Début juin 2025, la capitale togolaise a été le théâtre de grandes mobilisations contre le gouvernement de Faure Gnassingbé. Ces manifestations faisaient suite à des réformes institutionnelles jugées controversées, perçues comme une manière de prolonger l’influence politique du chef de l’État. Les forces de sécurité ont rapidement dispersé les foules par des tirs de gaz lacrymogènes et des interventions musclées, entraînant plusieurs arrestations et, selon des observateurs internationaux, la mort de manifestants.
Parmi les personnes interpellées figure Steeve Rouyar, un ressortissant français de 44 ans, originaire de Guadeloupe et installé au Togo pour développer une activité dans le secteur de la comptabilité. Sa famille a appris son arrestation par les réseaux sociaux, exprimant surprise et inquiétude face à la situation.
Selon ses proches, Steeve Rouyar n’appartenait à aucun mouvement politique mais suivait attentivement l’évolution du pays. Il aurait été arrêté le 6 juin, après avoir participé à la distribution de documents lors d’un rassemblement. Depuis, il serait détenu au Service central de recherches et d’investigations criminelles (Scric) dans des conditions décrites comme préoccupantes : espace exigu, manque de lumière, nourriture insuffisante et absence de sorties. Ses proches affirment qu’il a considérablement maigri et apparaît affaibli.
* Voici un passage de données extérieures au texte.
(** The claim fails on both sides.  On an entry that is neither up nor
    down, a start and a stop that is not forced both return 1 and leave the
    entry as it is.  And a start of a node that is down but found running
    returns 1 and leaves the entry any. *)
Lemma success_status_counterexample :
  let lab := ex_lab ["A"; "B"] false (fun _ _ _ => 0) (fun _ => true)
               (fun _ _ => true) (fun _ _ _ => []) in
  let s := ex_cm [("A", "unknown"); ("B", "down")] in
  let started := StartaCM lab "A" false s in
  let stopped := StopaCM lab "A" false false s in
  let running := StartaCM lab "B" false s in
  started.1 = Ret py_1
  ∧ ShouldBeStatus started.2 !! "A" = Some "unknown"
  ∧ ShouldBeStatus started.2 !! "A" ≠ Some "up"
  ∧ stopped.1 = Ret py_1
  ∧ ShouldBeStatus stopped.2 !! "A" = Some "unknown"
  ∧ ShouldBeStatus stopped.2 !! "A" ≠ Some "down"
  ∧ running.1 = Ret py_1
  ∧ ShouldBeStatus running.2 !! "B" = Some "any"
  ∧ ShouldBeStatus running.2 !! "B" ≠ Some "up".
Proof. vm_compute. repeat split; done. Qed.

Lemma success_status_witness :
  let lab := ex_lab ["A"; "B"] false (fun _ _ _ => 0) (fun _ => true)
               (fun _ _ => false) (fun _ _ _ => []) in
  let s := ex_cm [("A", "down"); ("B", "down")] in
  let started := (StartaCM lab "A" false s).2 in
  start_success lab "A" s started
  ∧ stop_success lab "A" false started (StopaCM lab "A" false false started).2.
Proof.
  split.
  - apply (proj2 (success_status
                    (ex_lab ["A"; "B"] false (fun _ _ _ => 0) (fun _ => true)
                            (fun _ _ => false) (fun _ _ _ => []))
                    "A" false false (ex_cm [("A", "down"); ("B", "down")]) _)).
    vm_compute. reflexivity.
  - apply (proj1 (success_status
                    (ex_lab ["A"; "B"] false (fun _ _ _ => 0) (fun _ => true)
                            (fun _ _ => false) (fun _ _ _ => []))
                    "A" false false _ _)).
    vm_compute. reflexivity.
Defined.

(** ** C8: starting a node whose entry is not down *)

(** C8 (amended).  On a node whose entry is not down, [StartaCM] returns 1
    and only announces itself: no command, no session, nothing else in the
    history, and the same status table.  A call that follows a successful
    start is such a call, unless at-boot is false and the successful start
    left the entry down. *)
Theorem StartaCM_idempotent (lab : Lab) (node : string) (verbose : bool) (s : CM) :
  (∀ st, ShouldBeStatus s !! node = Some st -> st ≠ "down" ->
         StartaCM lab node verbose s = (Ret py_1, announced lab node verbose s))
  ∧ (∀ s', StartaCM lab node verbose s = (Ret py_1, s') ->
           StartaCM lab node verbose s' = (Ret py_1, announced lab node verbose s')
           ∨ (Env_at_boot lab = false ∧ ShouldBeStatus s' !! node = Some "down")).
Proof.
  split.
  - intros st Hst Hne. by apply StartaCM_not_down with st.
  - intros s' H. apply StartaCM_success in H; [|done].
    destruct H as [(st & Hst & Hne & T & _)|[(Hany & _)|[(Hup & _)|(Hb & Hdn & _)]]].
    + left. apply StartaCM_not_down with st; [by rewrite T|done].
    + left. by apply StartaCM_not_down with "any".
    + left. by apply StartaCM_not_down with "up".
    + by right.
Qed.

(** A start that succeeds can leave the entry down: here the session that
    watches for fencing reports the fencing of the node being started, and
    at-boot is false.  The next call runs the start command again. *)
Lemma StartaCM_idempotent_counterexample :
  let lab := ex_lab ["A"; "B"] false (fun _ _ _ => 0) (fun _ => false)
               (fun _ _ => false)
               (fun _ name _ => if String.eqb name "StartupFencing"
                                then [("fenced A", 0%nat)] else []) in
  let first := StartaCM lab "A" false (ex_cm [("A", "down"); ("B", "down")]) in
  let second := StartaCM lab "A" false first.2 in
  first.1 = Ret py_1
  ∧ ShouldBeStatus first.2 !! "A" = Some "down"
  ∧ second.1 = Ret py_1
  ∧ rsh_calls (history first.2) = [("A", "start", 0)]
  ∧ rsh_calls (history second.2) = [("A", "start", 0); ("A", "start", 0)]
  ∧ second.2 ≠ announced lab "A" false first.2.
Proof.
  vm_compute. repeat split; done.
Qed.

Lemma StartaCM_idempotent_witness :
  let lab := ex_lab ["A"; "B"] false (fun _ _ _ => 0) (fun _ => true)
               (fun _ _ => false) (fun _ _ _ => []) in
  let s := ex_cm [("A", "up"); ("B", "down")] in
  StartaCM lab "A" false s = (Ret py_1, announced lab "A" false s).
Proof.
  apply (proj1 (StartaCM_idempotent
                  (ex_lab ["A"; "B"] false (fun _ _ _ => 0) (fun _ => true)
                          (fun _ _ => false) (fun _ _ _ => []))
                  "A" false (ex_cm [("A", "up"); ("B", "down")])) "up").
  - vm_compute. reflexivity.
  - done.
Defined.

(** ** C2: the quick start of all nodes *)

(** The warnings for the expressions a session left unmatched. *)
Lemma warn_unmatched_logs (lab : Lab) (regs : list string) (s : CM) :
  warn_unmatched lab regs s
  = (Ret (), mkCM (ShouldBeStatus s) (instance_errorstoignore s)
               (reverse (not_found lab <$> regs) ++ history s)).
Proof.
  revert s. induction regs as [|regex regs IH]; intros s.
  { by destruct s. }
  cbn [warn_unmatched]. erewrite bind_Ret; [|reflexivity].
  rewrite IH fmap_cons reverse_cons -app_assoc. reflexivity.
Qed.

(** [StartaCM] returns 1 or None. *)
Lemma StartaCM_result (lab : Lab) (node : string) (verbose : bool) (r : option Z)
    (s s' : CM) :
  StartaCM lab node verbose s = (Ret r, s') -> r = py_1 ∨ r = None.
Proof.
  unfold StartaCM. intros H.
  repeat match type of H with
         | bind _ _ _ = (Ret _, _) => apply bind_Ret_inv in H as (? & ? & _ & H)
         | (if ?c then _ else _) _ = _ => destruct c
         | (let '(_, _) := ?p in _) _ = _ => destruct p
         end.
  all: injection H as <- _; auto.
Qed.

Section QuickStart.

Variable lab : Lab.

Lemma calm_wait_loop {R : relation CM} `{!CalmSteps R}
    (nodelist rest : list string) (node : option string) :
  preserves R (wait_loop nodelist rest node).
Proof.
  revert node. induction rest as [|n rest IH]; intros node; cbn; repeat calm_step.
Qed.

(** The loop that starts the nodes without waiting sends the start command
    to every node of the list, in order, and does nothing else that
    counts. *)
Lemma noblock_loop_calls (nodelist : list string) (verbose : bool) (s : CM) :
  ∃ s',
    noblock_loop lab nodelist verbose s = (Ret (), s')
    ∧ noblock_calls (history s')
      = noblock_calls (history s) ++ map (fun n => (n, templates lab "StartCmd")) nodelist
    ∧ rsh_calls (history s') = rsh_calls (history s)
    ∧ count_waits "fast-start" (history s') = count_waits "fast-start" (history s)
    ∧ count_opened "fast-start" (history s') = count_opened "fast-start" (history s)
    ∧ (∀ e, e ∈ history s -> e ∈ history s').
Proof.
  revert s. induction nodelist as [|n nodelist IH]; intros s; cbn [noblock_loop].
  { exists s. by rewrite app_nil_r. }
  unfold StartaCMnoBlock, install_config, rsh_noblock.
  destruct verbose.
  all: erewrite bind_Ret; [|reflexivity].
  all: edestruct IH as (s' & -> & Hnb & Hrsh & Hcw & Hco & Hin).
  all: exists s'; split; [done|].
  all: rewrite Hnb Hrsh Hcw Hco; cbn; rewrite -app_assoc; repeat split; try done.
  all: intros e He; apply Hin; cbn; do 3 right; done.
Qed.
(** The throws of the parsing and validation steps on the response
    text [text], with the error thrown. *)
Inductive validation_throws (req : TranslationRequest) (text : str) : JsError -> Prop :=
| throws_parse (e : JsError) :
    JSON_parse (trim (Fence.remove_all Fence.fence 0 text)) = inl e ->
    validation_throws req text
      (Error ("Failed to parse JSON response: "
              ++ firstn 50 (trim (Fence.remove_all Fence.fence 0 text)) ++ "..."))
| throws_null :
    JSON_parse (trim (Fence.remove_all Fence.fence 0 text)) = inr JNull ->
    validation_throws req text
      (TypeError "Cannot read properties of null (reading 'translations')")
| throws_structure (parsed : json) :
    JSON_parse (trim (Fence.remove_all Fence.fence 0 text)) = inr parsed ->
    parsed <> JNull ->
    (forall translations, prop "translations" parsed <> Some (JArr translations)) ->
    validation_throws req text
      (Error "Invalid JSON structure: missing 'translations' array")
| throws_merge (parsed : json) (translations : list json) :
    JSON_parse (trim (Fence.remove_all Fence.fence 0 text)) = inr parsed ->
    prop "translations" parsed = Some (JArr translations) ->
    List.length (texts req) = 1 ->
    1 < List.length translations ->
    array_join nl translations = None ->
    validation_throws req text join_error
| throws_mismatch (parsed : json) (translations : list json) :
    JSON_parse (trim (Fence.remove_all Fence.fence 0 text)) = inr parsed ->
    prop "translations" parsed = Some (JArr translations) ->
    List.length (texts req) <> 1 \/ List.length translations <= 1 ->
    List.length translations <> List.length (texts req) ->
    validation_throws req text
      (length_mismatch (List.length (texts req)) (List.length translations)).

(** The throws of attempt [k], with the error thrown: while the
    request is built, in the transport, while the response is read,
    or while it is validated. *)
Inductive attempt_throws (req : TranslationRequest) (k : nat) : JsError -> Prop :=
| throws_missing_config :
    provider req = CUSTOM ->
    missing_config (customConfig req) = true ->
    attempt_throws req k missing_config_error
| throws_generateContent (e : JsError) :
    provider req = GEMINI ->
    generateContent k req = inl e ->
    attempt_throws req k e
| throws_fetch (e : JsError) :
    provider req = CUSTOM ->
    missing_config (customConfig req) = false ->
    fetch k (endpoint_of req) req = inl e ->
    attempt_throws req k e
| throws_http_status (response : FetchResponse) (errText : str) :
    provider req = CUSTOM ->
    missing_config (customConfig req) = false ->
    fetch k (endpoint_of req) req = inr response ->
    ok response = false ->
    body response = inr errText ->
    attempt_throws req k
      (Error ("Custom API Error " ++ of_nat (status response) ++ ": " ++ errText))
| throws_error_text (response : FetchResponse) (e : JsError) :
    provider req = CUSTOM ->
    missing_config (customConfig req) = false ->
    fetch k (endpoint_of req) req = inr response ->
    ok response = false ->
    body response = inl e ->
    attempt_throws req k e
| throws_response_json (response : FetchResponse) (e : JsError) :
    provider req = CUSTOM ->
    missing_config (customConfig req) = false ->
    fetch k (endpoint_of req) req = inr response ->
    ok response = true ->
    response_json JSON_parse response = inl e ->
    attempt_throws req k e
| throws_choices (response : FetchResponse) (data : json) (e : JsError) :
    provider req = CUSTOM ->
    missing_config (customConfig req) = false ->
    fetch k (endpoint_of req) req = inr response ->
    ok response = true ->
    response_json JSON_parse response = inr data ->
    choice_content data = inl e ->
    attempt_throws req k e
| throws_empty_content (response : FetchResponse) (data : json)
    (content : option json) :
    provider req = CUSTOM ->
    missing_config (customConfig req) = false ->
    fetch k (endpoint_of req) req = inr response ->
    ok response = true ->
    response_json JSON_parse response = inr data ->
    choice_content data = inr content ->
    Json.truthy content = false ->
    attempt_throws req k (Error "Empty response from Custom API")
| throws_not_a_string (evs : list Event) (jsonText : json) :
    jsonText_of req k = (evs, inr jsonText) ->
    (forall text, jsonText <> JStr text) ->
    attempt_throws req k (TypeError "jsonText.replace is not a function")
| throws_validation (evs : list Event) (text : str) (e : JsError) :
    jsonText_of req k = (evs, inr (JStr text)) ->
    validation_throws req text e ->
    attempt_throws req k e.
(** ** Kafka sink *)

Lemma has_type_struct_length (r : list value) (sch : list (string * dtype)) :
  has_type (VStruct r) (TStruct sch) = true -> length r = length sch.
Proof.
  revert sch. induction r as [|v r IH]; intros [|[n t] sch] H; try discriminate.
  - reflexivity.
  - rewrite has_type_struct_cons in H. apply andb_prop in H as [_ H].
    cbn [length]. f_equal. now apply IH.
Qed.

Lemma well_formed_lengths (df : DataFrame) :
  well_formed df -> Forall (fun r => length r = length (schema df)) (rows df).
Proof.
  intros [_ H]. eapply List.Forall_impl; [|exact H].
  intros r Hr. now apply has_type_struct_length.
Qed.

Lemma map_fst_combine {A B : Type} (l : list A) (l' : list B) :
  length l = length l' -> map fst (combine l l') = l.
Proof.
  revert l'. induction l as [|a l IH]; intros [|b l'] H; try discriminate; [reflexivity|].
  cbn [combine map fst]. f_equal. apply IH. now injection H.
Qed.

(** A frame without "status" is what remains of it without "status". *)
Lemma drop_status_id (df : DataFrame) :
  well_formed df -> ~ In "status" (columns df) -> drop_status df = df.
Proof.
  intros Hwf Hno. pose proof (well_formed_lengths df Hwf) as Hlen.
  destruct Hwf as [Hnd _].
  assert (Hk : kept_columns df = columns df).
  { unfold kept_columns. apply forallb_filter_id, forallb_forall. intros x Hx.
    destruct (String.eqb_spec x "status") as [->|]; [tauto | reflexivity]. }
  unfold drop_status, project. rewrite Hk, map_field_columns by assumption.
  destruct df as [sch rs]. cbn [schema rows] in *. f_equal.
  rewrite <- (map_id rs) at 2. apply map_ext_in. intros r Hr.
  rewrite List.Forall_forall in Hlen. unfold cell.
  apply map_nth_index_of; [exact Hnd|].
  rewrite (Hlen r Hr). unfold columns. cbn [schema]. now rewrite length_map.
Qed.

Lemma for_each_cons {A B : Type} (f : A -> result B) (a : A) (l : list A) :
  for_each f (a :: l) = (b ← f a; bs ← for_each f l; Ok (b :: bs)).
Proof. reflexivity. Qed.

Section SinkFacts.
Context `{codec : AvroCodec} `{J : Json} `{sio : !SparkIO}.
Context `{num : Numeric} `{sink : StreamSink}.

Lemma write_to_kafka_steps (sdf : DataFrame) (key : column)
    (servers user password topic checkpoint : string) (t : float) :
  well_formed sdf ->
  write_to_kafka sdf key servers user password topic checkpoint t =
  (d ← withColumn "key" key (value_frame sdf);
   start (mkWriter d "kafka" (kafka_options servers user password topic checkpoint)
            (format_seconds t))).
Proof.
  intros Hwf. pose proof (well_formed_lengths sdf Hwf) as Hlen.
  destruct Hwf as [Hnd _]. unfold write_to_kafka.
  rewrite select_struct_nest, bind_ok by assumption.
  unfold nest. rewrite select_to_avro, bind_ok. reflexivity.
Qed.

Lemma withColumn_value (key : column) (rs : list (list value)) :
  withColumn "key" key (mkDF [("value", TBinary)] rs) =
  select [col "value"; alias key "key"] (mkDF [("value", TBinary)] rs).
Proof. reflexivity. Qed.

Lemma select_keyed (key : column) (bs : list value) (d : DataFrame) :
  select [col "value"; alias key "key"]
    (mkDF [("value", TBinary)] (map (fun b => [b]) bs)) = Ok d ->
  exists t kvs,
    length kvs = length bs /\
    d = mkDF [("value", TBinary); ("key", t)]
          (map (fun p => [fst p; snd p]) (combine bs kvs)).
Proof.
  unfold select. cbn [schema rows for_each].
  change (field_of [("value", TBinary)] (col "value"))
    with (Ok ("value", TBinary) : result (string * dtype)).
  rewrite bind_ok. cbn [field_of].
  destruct (field_of [("value", TBinary)] key) as [[n t]|e]; [|discriminate].
  rewrite !bind_ok. rewrite for_each_map.
  destruct (for_each _ bs) as [rs|e] eqn:Hrs; [|discriminate].
  rewrite bind_ok. intros [= <-]. exists t.
  revert rs Hrs. induction bs as [|b bs IH]; intros rs Hrs.
  - injection Hrs as <-. now exists [].
  - cbn [for_each] in Hrs.
    change (eval [("value", TBinary)] (col "value") [b]) with (Ok b : result value) in Hrs.
    rewrite bind_ok in Hrs. cbn [eval] in Hrs.
    destruct (eval [("value", TBinary)] key [b]) as [kv|e]; [|discriminate].
    rewrite !bind_ok in Hrs.
    destruct (for_each _ bs) as [rs'|e]; [|discriminate].
    rewrite bind_ok in Hrs. injection Hrs as <-.
    destruct (IH rs' eq_refl) as (kvs & Hl & Hd). injection Hd as Hd.
    exists (kv :: kvs). split; [cbn [length]; now rewrite Hl|].
    cbn [combine map fst snd]. now rewrite Hd.
Qed.

(** X8. What is streamed to Kafka decodes to the frame that was given, every
    column of it: when [write_to_kafka] starts a query on a well-formed
    frame, the query was started from a description that names the kafka
    format, the options and the trigger that were passed, and a frame whose
    payloads decode, against a descriptor of the frame's records, to the
    frame packed into one record column.  "status" is not taken out. *)
Theorem write_to_kafka_decodes (sdf : DataFrame) (key : column)
    (servers user password topic checkpoint : string) (t : float)
    (schema_path text : string) (parsed : json) (w : world)
    (q : streaming_query) :
  well_formed sdf ->
  fs w !! schema_path = Some (File text) ->
  json_load text = Ok parsed ->
  avro_describes (json_dumps parsed) (TStruct (schema sdf)) ->
  write_to_kafka sdf key servers user password topic checkpoint t = Ok q ->
  exists wr,
    start wr = Ok q /\
    w_format wr = "kafka" /\
    w_options wr = kafka_options servers user password topic checkpoint /\
    w_trigger wr = format_seconds t /\
    columns (w_source wr) = ["value"; "key"] /\
    decode_kafka_df (w_source wr) schema_path w = (Ok (nest "struct" sdf), w).
Proof.
  intros Hwf Hfile Hload Hd Hrun.
  rewrite write_to_kafka_steps in Hrun by assumption.
  unfold value_frame in Hrun. rewrite withColumn_value in Hrun.
  fold (value_frame sdf) in Hrun.
  destruct (select _ (value_frame sdf)) as [d|e] eqn:Hsel; [|discriminate].
  rewrite bind_ok in Hrun. exists (mkWriter d "kafka"
    (kafka_options servers user password topic checkpoint) (format_seconds t)).
  cbn [w_format w_options w_trigger w_source].
  split; [exact Hrun|]. do 3 (split; [reflexivity|]).
  unfold value_frame in Hsel.
  rewrite <- (map_map (fun r => VBinary (to_avro_bytes (TStruct (schema sdf)) (VStruct r)))
                      (fun b => [b])) in Hsel.
  apply select_keyed in Hsel as (tk & kvs & Hl & ->). rewrite length_map in Hl.
  split; [reflexivity|].
  unfold decode_kafka_df. rewrite io_bind_run. unfold open_read, read_text.
  rewrite Hfile, Hload, io_bind_ok. unfold lift. f_equal.
  unfold select. cbn [schema rows for_each field_of].
  change (resolve [("value", TBinary); ("key", tk)] "value")
    with (Ok (0, TBinary) : result (nat * dtype)).
  rewrite !bind_ok, (avro_describes_type _ _ Hd), !bind_ok.
  rewrite for_each_map.
  assert (Hrows : forall (rs : list (list value)) (ks : list value),
            Forall (fun r => has_type (VStruct r) (TStruct (schema sdf)) = true) rs ->
            length ks = length rs ->
            for_each
              (fun p : value * value =>
                 for_each (fun c => eval [("value", TBinary); ("key", tk)] c [p.1; p.2])
                   [alias (from_avro "value" (json_dumps parsed)) "struct"])
              (combine
                 (map (fun r => VBinary (to_avro_bytes (TStruct (schema sdf)) (VStruct r)))
                      rs) ks) =
            Ok (map (fun r => [VStruct r]) rs)).
  { induction rs as [|r rs IH]; intros ks Hty Hlen; [reflexivity|].
    destruct ks as [|k ks]; [discriminate|].
    apply List.Forall_cons_iff in Hty as [Hr Hty].
    assert (Hhead :
      for_each
        (fun c => eval [("value", TBinary); ("key", tk)] c
                    [VBinary (to_avro_bytes (TStruct (schema sdf)) (VStruct r)); k])
        [alias (from_avro "value" (json_dumps parsed)) "struct"] = Ok [VStruct r]).
    { cbn [for_each eval].
      change (resolve [("value", TBinary); ("key", tk)] "value")
        with (Ok (0, TBinary) : result (nat * dtype)).
      rewrite !bind_ok. cbn [nth].
      now rewrite (avro_roundtrip _ _ _ Hd Hr), !bind_ok. }
    cbn [map combine]. rewrite for_each_cons. cbv beta. cbn [fst snd].
    rewrite Hhead, bind_ok.
    rewrite (IH ks Hty) by (now injection Hlen). reflexivity. }
  rewrite Hrows; [reflexivity | apply Hwf | exact Hl].
Qed.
L’expert-comptable fait face à de graves accusations : troubles à l’ordre public, passibles de quelques années de prison, et atteinte à la sûreté de l’État, un chef d’inculpation qui pourrait lui valoir une peine comprise entre vingt et trente ans de réclusion. Sa famille, très préoccupée, redoute pour sa santé physique et psychologique, mais aussi pour l’issue incertaine de son dossier judiciaire. Cette affaire met en lumière les tensions persistantes au Togo et les risques encourus par les personnes arrêtées dans le contexte de contestations politiques.